Colleges and universities understand this well, and, thus, increasing one’s prestige rankings is a central part of many a recruitment strategy. Indeed, this explains the attention that schools pay to the U. S. New and World Report lists. Attentive institutions have figured out ways to raise their scores and a very common–and expensive–tactic is tuition discounting, where merit scholarships are offered to high achieving customers who would contribute to a school’s selectivity profile. Over time, this practice has spread through academia, so much so that few students now pay full freight. On average, private nonprofits collected  55% of published figures in 2018, with nearly 82% of undergraduates receiving discounts.

Public universities, particularly flagships, use merit aid to recruit academically successful out-of-state students, who contribute to institutional prestige and–theoretically–also counter decreases in state funding by paying higher tuition rates than state residents. But, here again, once everyone has incorporated an innovation, it becomes less effective in distinguishing an institution from its competitors, while the practice remains. Preliminary research  has found this approach is so pervasive, and the competition so intense, that it may lower total tuition revenue, suggesting that state universities have become particularly vulnerable to the market failure of tuition discounting.

Moreover, merit money privileges the wealthy; it has grown at the expense of need-based scholarships and it goes predominately to upper income students, with awards tending to increase with income levels.
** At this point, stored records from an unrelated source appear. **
(** ** Atomics *)

(** The little-endian value of [n] bytes of guest memory. *)
Definition holds (m : M) (n : nat) (a v : Z) : Prop :=
  0 <= v < 256 ^ Z.of_nat n /\ forall i, (i < n)%nat -> byte m (a + Z.of_nat i) = Some (nth i (le_bytes n v) 0).

Lemma stored_holds m m' n a v : stored byte m m' a (le_bytes n v) -> 0 <= v < 256 ^ Z.of_nat n -> holds m' n a v.
Proof.
  intros (HA & _) Hv. split; [done|]. intros i Hi. rewrite HA. rewrite decide_True by (rewrite length_le_bytes; lia).
  replace (Z.to_nat (a + Z.of_nat i - a)) with i by lia.
  destruct (lookup_lt_is_Some_2 (le_bytes n v) i) as [b Hb]; [by rewrite length_le_bytes|].
  rewrite Hb. f_equal. symmetry. by apply nth_lookup_Some.
Qed.

Lemma holds_unique m n a v w : holds m n a v -> holds m n a w -> v = w.
Proof.
  intros [Hv Hv'] [Hw Hw']. rewrite <- (Z.mod_small v (256 ^ Z.of_nat n)), <- (Z.mod_small w (256 ^ Z.of_nat n)) by done.
  rewrite <- !le_value_le_bytes. f_equal. apply list_eq_same_length with n; [apply length_le_bytes..|].
  intros i x y Hi Hx%(nth_lookup_Some _ _ 0) Hy%(nth_lookup_Some _ _ 0). pose proof (Hv' i Hi) as E1. pose proof (Hw' i Hi) as E2.
  rewrite E1 in E2. injection E2 as E2. rewrite <- Hx, <- Hy. exact E2.
Qed.

Context (n : nat) (Hn : n ∈ [1; 2; 4; 8]%nat).
(** A new task is put in front, closes the ring, and gets the next thread
    id. *)
Lemma vmill_create_task_spec os l s pc memory :
  os_ok os l ->
  exists p os', vmill_create_task os s pc memory = Ok (p, os') /\ os_ok os' (p :: l) /\ ~ p ∈ l /\
    (exists t, tasks os' !! p = Some t /\ base_task t = base_task (init_task s pc memory) /\ task_state t = s /\
       task_memory t = memory /\ tid t = gNextTid os /\ blocked_count t = 0 /\ futex_uaddr t = 0) /\
    (forall q t, tasks os !! q = Some t ->
       exists t', tasks os' !! q = Some t' /\ t' = with_circular t (next_circular t')).
Proof.
  intros Hok. unfold vmill_create_task. set (p := next_ptr os). cbv zeta.
  assert (Hp : p ∉ l) by (intros Hin%(os_fresh _ _ Hok); lia).
  assert (Hpn : tasks os !! p = None).
  { apply eq_None_not_Some. rewrite (os_dom _ _ Hok). done. }
  rewrite (os_head _ _ Hok). destruct (last l) as [q|] eqn:Elast.
  2:{ apply last_None in Elast as ->. cbn [head mbind outcome_bind]. eexists p, _. split; [done|].
      rewrite (os_head _ _ Hok). cbn [head]. split; [|split; [done|split]].
      - assert (He : forall r, tasks os !! r = None).
        { intros r. apply eq_None_not_Some. rewrite (os_dom _ _ Hok). apply not_elem_of_nil. }
        split; cbn; try done.
        + by apply NoDup_singleton.
        + intros r. rewrite lookup_insert_is_Some, list_elem_of_singleton, He.
          split; [intros [?|[_ [? ?]]]; done|]. intros ->. by left.
        + intros [|i] r t; [|done]. intros [= <-]. rewrite lookup_insert_eq. by intros [= <-].
        + intros [|i] r t; [|done]. intros [= <-]. rewrite lookup_insert_eq. by intros [= <-].
        + intros [|i] r t; [|done]. intros [= <-]. rewrite lookup_insert_eq. intros [= <-]. cbn.
          apply (os_next_tid _ _ Hok).
        + by rewrite (os_next_tid _ _ Hok).
        + intros r ->%list_elem_of_singleton. lia.
      - cbn. rewrite lookup_insert_eq. eexists. split; [done|]. done.
      - intros r t Hr. exfalso. assert (r ∈ []) as []%not_elem_of_nil. apply (os_dom _ _ Hok). by exists t. }
  assert (exists hd, head l = Some hd) as [hd Ehd] by (destruct l; [done|by eexists]). rewrite Ehd.
  rewrite (os_last _ _ Hok), Elast. cbn [deref_opt mbind outcome_bind].
  destruct (os_ok_lookup os l (pred (length l)) q) as [tq Hq]; [done|by rewrite <- last_lookup|].
  unfold update_task. rewrite (get_task_Some _ _ _ Hq). cbn [mbind outcome_bind].
  assert (Hqp : q <> p) by congruence.
  eexists p, _. split; [done|]. cbn [put_task gTaskList tasks gNextTid].
  rewrite (os_head _ _ Hok), Ehd. split; [|split; [done|split]].
  - split; cbn [tasks gTaskList gLastTask gNextTid next_ptr].
    + constructor; [done|apply Hok].
    + intros r. rewrite !lookup_insert_is_Some, elem_of_cons, (os_dom _ _ Hok).
      destruct (decide (p = r)) as [<-|]; [tauto|]. destruct (decide (q = r)) as [<-|]; [|intuition congruence].
      assert (q ∈ l) by (apply (os_dom _ _ Hok); by exists tq). tauto.
    + done.
    + by rewrite last_cons, Elast.
    + intros [|i] r t; cbn.
      * intros [= <-]. rewrite lookup_insert_eq. intros [= <-]. by destruct l; simplify_eq/=.
      * intros Hi Ht. assert (r <> p) by (intros ->; by apply Hp; eapply list_elem_of_lookup_2).
        rewrite lookup_insert_ne in Ht by done. apply lookup_insert_Some in Ht as [[<- <-]|[? ?]].
        -- cbn. by eapply (os_next _ _ Hok).
        -- by eapply (os_next _ _ Hok).
    + intros [|i] r t Hi Ht.
      * injection Hi as <-. rewrite lookup_insert_eq in Ht. injection Ht as <-. by destruct l; simplify_eq/=.
      * change (l !! i = Some r) in Hi.
        change (ring_next (p :: l) (S i)) with (match l !! S i with Some x => Some x | None => Some p end).
        assert (r <> p) by (intros ->; by apply Hp; eapply list_elem_of_lookup_2).
        pose proof (last_index l i r q (os_nodup _ _ Hok) Elast Hi) as Hlast.
        rewrite lookup_insert_ne in Ht by done. apply lookup_insert_Some in Ht as [[<- <-]|[Hne Ht]].
        -- cbn. by rewrite (proj1 Hlast eq_refl).
        -- rewrite (os_ring _ _ Hok i r t Hi Ht). unfold ring_next. destruct (l !! S i) eqn:Es; [done|].
           exfalso. apply Hne. symmetry. by apply Hlast.
    + intros [|i] r t; cbn.
      * intros [= <-]. rewrite lookup_insert_eq. intros [= <-]. cbn. rewrite (os_next_tid _ _ Hok). f_equal. lia.
      * intros Hi Ht. assert (r <> p) by (intros ->; by apply Hp; eapply list_elem_of_lookup_2).
        replace (length l - 0 - S i)%nat with (length l - 1 - i)%nat by lia.
        rewrite lookup_insert_ne in Ht by done. apply lookup_insert_Some in Ht as [[<- <-]|[? ?]].
        -- cbn. by eapply (os_tid _ _ Hok).
        -- by eapply (os_tid _ _ Hok).
    + rewrite (os_next_tid _ _ Hok). cbn [length]. lia.
    + intros r [->|Hr]%elem_of_cons; [lia|]. pose proof (os_fresh _ _ Hok r Hr). lia.
  - rewrite lookup_insert_eq. eexists. split; [done|]. done.
  - intros r t Hr. assert (r <> p) by congruence. rewrite lookup_insert_ne by done.
    destruct (decide (q = r)) as [<-|Hne].
    + rewrite lookup_insert_eq. eexists. split; [done|]. cbn. congruence.
    + rewrite lookup_insert_ne by done. exists t. split; [done|]. by destruct t.
Qed.
End invariant.

(** ** The scheduler *)

Section scheduling.
Context {St : Type} (run : OS St -> ptr -> outcome (OS St)).
Implicit Types (os : OS St) (t : linux_task St) (p q : ptr) (l : list ptr).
This has led to decreases in the proportion of low income and minority undergraduates in college in general, with public sector schools especially hard hit.
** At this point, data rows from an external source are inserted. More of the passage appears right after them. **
(* ===== verification/ArchAbi.v ===== *)
(** * The calling conventions of x86, AMD64 and AArch64

    [vmill/Runtime/Linux/X86.cpp] and [vmill/Runtime/Linux/AArch64.cpp]: the
    three x86 system call conventions, the AArch64 one, the dispatch of
    asynchronous hypercalls and the segment part of the synchronous ones.

    The register states are those members of remill's [State] that the
    runtime touches.  A register holds its [aword], the part of the width of
    [addr_t]. *)

From S2P Require Import Prelude Pages GuestMemory Tasks LinuxTasks SystemCalls.

Local Abbreviation ptr := positive.

Inductive X86Reg := RAX | RBX | RCX | RDX | RSI | RDI | RBP | RSP | RIP | R8 | R9 | R10.
#[global] Instance X86Reg_eq_dec : EqDecision X86Reg.
Proof. solve_decision. Defined.

Inductive Seg := SS | ES | GS | FS | DS | CS.
#[global] Instance Seg_eq_dec : EqDecision Seg.
Proof. solve_decision. Defined.

Inductive AsyncHyperCall := kX86SysEnter | kX86IntN | kX86SysCall | kAArch64SupervisorCall | kOtherHyperCall.

(** [gpr], [seg.*.index], [addr.*_base], [hyper_call] and
    [hyper_call_vector]. *)
Record X86State := MkX86 {
  gpr : X86Reg -> Z;
  seg_index : Seg -> Z;
  seg_base : Seg -> Z;
  hyper_call : AsyncHyperCall;
  hyper_call_vector : Z
}.

Definition set_reg (s : X86State) (r : X86Reg) (v : Z) : X86State :=
  MkX86 (fun r' => if decide (r' = r) then v else gpr s r') (seg_index s) (seg_base s) (hyper_call s) (hyper_call_vector s).

Definition set_base (s : X86State) (g : Seg) (v : Z) : X86State :=
  MkX86 (gpr s) (seg_index s) (fun g' => if decide (g' = g) then v else seg_base s g') (hyper_call s) (hyper_call_vector s).

(** Assigning the [dword] of a base: its upper half, if any, stays. *)
Definition set_base_dword (s : X86State) (g : Seg) (v : Z) : X86State :=
  set_base s g (seg_base s g - wrap32 (seg_base s g) + wrap32 v).

Section x86.
Context {M : Type} `{MO : MemoryOps M}.

(** The registers of the first arguments, and a default. *)
Definition reg_arg (rs : list X86Reg) (m : M) (s : X86State) (i : Z) : outcome (Z * M) :=
  Ok (match rs !! Z.to_nat i with Some r => gpr s r | None => 0 end, m).

Definition X86Int0x80SystemCall : SystemCallABI M X86State := {|
  GetPC s := gpr s RIP;
  SetPC s v := set_reg s RIP v;
  SetSP s v := set_reg s RSP v;
  GetSystemCallNum s := gpr s RAX;
  GetReturnAddress m _ ret_addr := Ok (ret_addr, m);
  DoSetReturn s v := set_reg s RAX v;
  CanReadArgs _ _ num_args := Ok (num_args <=? 6);
  GetArg := reg_arg [RBX; RCX; RDX; RSI; RDI; RBP]
|}.

Definition Amd64SyscallSystemCall : SystemCallABI M X86State := {|
  GetPC s := gpr s RIP;
  SetPC s v := set_reg s RIP v;
  SetSP s v := set_reg s RSP v;
  GetSystemCallNum s := gpr s RAX;
  GetReturnAddress m _ ret_addr := Ok (ret_addr, m);
  DoSetReturn s v := set_reg s RAX v;
  CanReadArgs _ _ num_args := Ok (num_args <=? 6);
  GetArg := reg_arg [RDI; RSI; RDX; R10; R8; R9]
|}.

(** The loop of [X86SysEnter32SystemCall::GetReturnAddress], with [n]
    iterations left from offset [i]: it skips [NOP]s, unreadable bytes and an
    [int N] instruction. *)
Fixpoint sysenter_scan (n : nat) (m : M) (addr i : Z) : outcome (Z * M) :=
  match n with
  | O => Ok (addr, m)
  | S n =>
      '(b0, m) ← TryReadMemory m (addr_wrap (addr + i)) 1;
      match b0 with
      | Some [b0] =>
          if b0 =? 144 then sysenter_scan n m addr (i + 1)
          else if b0 =? 205 then Ok (addr_wrap (addr + i + 2), m)
          else Ok (addr_wrap (addr + i), m)
      | _ => sysenter_scan n m addr (i + 1)
      end
  end.

Definition sysenter_GetReturnAddress (m : M) (_ : X86State) (ret_addr : Z) : outcome (Z * M) :=
  sysenter_scan 15 m ret_addr 0.

(** The sixth argument is on the user stack. *)
Definition sysenter_CanReadArgs (m : M) (s : X86State) (num_args : Z) : outcome bool :=
  if num_args =? 6 then CanReadMemory m (gpr s RBP) (addr_bits / 8) else Ok (num_args <? 6).

Definition sysenter_GetArg (m : M) (s : X86State) (i : Z) : outcome (Z * M) :=
  if i =? 5 then '(bs, m) ← ReadMemory m (gpr s RBP) (Z.to_nat (addr_bits / 8)); Ok (le_value bs, m)
  else reg_arg [RBX; RCX; RDX; RSI; RDI] m s i.

Definition X86SysEnter32SystemCall : SystemCallABI M X86State := {|
  GetPC s := gpr s RIP;
  SetPC s v := set_reg s RIP v;
  SetSP s v := set_reg s RSP v;
  GetSystemCallNum s := gpr s RAX;
  GetReturnAddress := sysenter_GetReturnAddress;
  DoSetReturn s v := set_reg s RAX v;
  CanReadArgs := sysenter_CanReadArgs;
  GetArg := sysenter_GetArg
|}.

(** ** Asynchronous hypercalls *)

Context {H : Type}.
Local Abbreviation sys := (SystemCalls.sys M X86State H).
Context (X86SystemCall : SystemCallABI M X86State -> ptr -> sys status).
Context (AMD64SystemCall : SystemCallABI M X86State -> ptr -> sys status).

(** What follows a system call: when it completed, the task goes on at its
    return address. [resume] are the further register updates. *)
Definition after_system_call (syscall : SystemCallABI M X86State) (state : ptr) (ret_addr : Z)
    (resume : X86State -> Z -> X86State) : sys unit := fun w =>
  if completed w then
    (s ← read_state state;
     ret_addr ← on_memory (fun m => GetReturnAddress syscall m s ret_addr);
     modify_state state (fun s => resume (set_reg s RIP ret_addr) ret_addr);;
     set_location ret_addr kTaskStoppedAfterHyperCall) w
  else Ok (tt, w).

Definition run_system_call (syscall : SystemCallABI M X86State) (state : ptr) (ret_addr : Z)
    (call : SystemCallABI M X86State -> ptr -> sys status) (resume : X86State -> Z -> X86State) : sys status := fun w =>
  (r ← call syscall state;
   match r with
   | Yielded => mret Yielded
   | Returned => after_system_call syscall state ret_addr resume;; mret Returned
   end) (with_completed w false).

(** [__remill_async_hyper_call]; a system call that suspends comes back to
    the point after the call when it is resumed. *)
Definition remill_async_hyper_call (state : ptr) (ret_addr : Z) : sys status :=
  s ← read_state state;
  let unhandled : sys status := set_location ret_addr kTaskStoppedBeforeUnhandledHyperCall;; mret Returned in
  if addr_bits =? 32 then
    match hyper_call s with
    | kX86SysEnter =>
        let user_stack := gpr s RSP in
        run_system_call X86SysEnter32SystemCall state ret_addr X86SystemCall (fun s _ => set_reg s RSP user_stack)
    | kX86IntN =>
        if hyper_call_vector s =? 128
        then run_system_call X86Int0x80SystemCall state ret_addr X86SystemCall (fun s _ => s)
        else mret Returned
    | _ => unhandled
    end
  else
    match hyper_call s with
    | kX86SysCall =>
        run_system_call Amd64SyscallSystemCall state ret_addr AMD64SystemCall (fun s ret_addr => set_reg s RCX ret_addr)
    | _ => unhandled
    end.

(** ** Synchronous hypercalls *)

(** [kX86SetSegmentGS] and [kX86SetSegmentFS]: the base comes from the TLS
    slot of the current task when the selector is one of the TLS entries. *)
Definition set_segment_base (state : ptr) (g : Seg) : sys unit :=
  task ← vmill_current;
  t ← read_task task;
  s ← read_state state;
  let index := seg_index s g in
  if (kLinuxMinIndexForTLSInGDT <=? index) && (index <=? kLinuxMaxIndexForTLSInGDT) then
    d ← stop (deref_opt (tls_slots t !! Z.to_nat (index - kLinuxMinIndexForTLSInGDT)));
    modify_state state (fun s => set_base_dword s g (base_addr d))
  else mret tt.

(** [kX86CPUID] reports nothing. *)
Definition hyper_call_cpuid (state : ptr) : sys unit :=
  modify_state state (fun s => set_reg (set_reg (set_reg (set_reg s RAX 0) RBX 0) RCX 0) RDX 0).

(** [kX86EmulateInstruction]: the task stops; the call does not return. *)
Definition hyper_call_emulate_instruction (state : ptr) : sys unit :=
  task ← vmill_current;
  s ← read_state state;
  set_location (gpr s RIP) kTaskStoppedAtUnsupportedInstruction;;
  vmill_yield task.
End x86.

(** ** AArch64 *)

Record AArch64State := MkAArch64 {
  xreg : nat -> Z;
  pc_reg : Z;
  sp_reg : Z;
  tpidr_el0 : Z;
  a64_hyper_call : AsyncHyperCall
}.

Definition set_xreg (s : AArch64State) (i : nat) (v : Z) : AArch64State :=
  MkAArch64 (fun j => if decide (j = i) then v else xreg s j) (pc_reg s) (sp_reg s) (tpidr_el0 s) (a64_hyper_call s).

Definition AArch64SupervisorCall {M} : SystemCallABI M AArch64State := {|
  GetPC s := pc_reg s;
  SetPC s v := MkAArch64 (xreg s) v (sp_reg s) (tpidr_el0 s) (a64_hyper_call s);
  SetSP s v := MkAArch64 (xreg s) (pc_reg s) v (tpidr_el0 s) (a64_hyper_call s);
  GetSystemCallNum s := xreg s 8%nat;
  GetReturnAddress m _ ret_addr := Ok (ret_addr, m);
  DoSetReturn s v := set_xreg s 0 v;
  CanReadArgs _ _ num_args := Ok (num_args <=? 6);
  GetArg m s i := Ok (if (0 <=? i) && (i <=? 5) then xreg s (Z.to_nat i) else 0, m)
|}.

Section aarch64.
Context {M H : Type} `{MemoryOps M}.
Local Abbreviation sys := (SystemCalls.sys M AArch64State H).
Context (AArch64SystemCall : SystemCallABI M AArch64State -> ptr -> sys status).

Definition a64_after_system_call (state : ptr) (ret_addr : Z) : sys unit := fun w =>
  if completed w then
    (s ← read_state state;
     ret_addr ← on_memory (fun m => GetReturnAddress (AArch64SupervisorCall (M := M)) m s ret_addr);
     modify_state state (fun s => SetPC (AArch64SupervisorCall (M := M)) s ret_addr);;
     set_location ret_addr kTaskStoppedAfterHyperCall) w
  else Ok (tt, w).

(** [__remill_async_hyper_call] of AArch64. *)
Definition a64_async_hyper_call (state : ptr) (ret_addr : Z) : sys status := fun w =>
  (s ← read_state state;
   match a64_hyper_call s with
   | kAArch64SupervisorCall =>
       r ← AArch64SystemCall AArch64SupervisorCall state;
       match r with
       | Yielded => mret Yielded : sys status
       | Returned => a64_after_system_call state ret_addr;; mret Returned
       end
   | _ => set_location ret_addr kTaskStoppedBeforeUnhandledHyperCall;; mret Returned
   end : sys status) (with_completed w false).
End aarch64.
Neoliberalism, the dominant ideology of this historical moment, has contributed to the rise of the “student as customer” with costly ramifications. The contemporary view of education as a private-good, for example, justifies the massive underfunding of higher education and helps explain why we are transferring its cost from the community to the individual. Given the belief in the power of the market, the non-profit world now follows the logic of the private sector, with colleges and universities developing institutional practices to help survive marketization and privatization. Dependence on students who can afford to pay the bills explains many of the strategies that have been widely adopted, but instead of providing advantage in the competition for revenue, they have created very expensive necessities. This contributes to skyrocketing tuition, while affecting the class and racial/ethnic composition of contemporary campuses. When compared to the conventional wisdom of trust the market, then, the conclusion is that corporatization and marketization are important drivers in tuition cost escalation.

Beth Mintz is a Professor Emeritus of Sociology at the University of Vermont. Her research interests include occupational segregation, corporate structure, gender, and health care.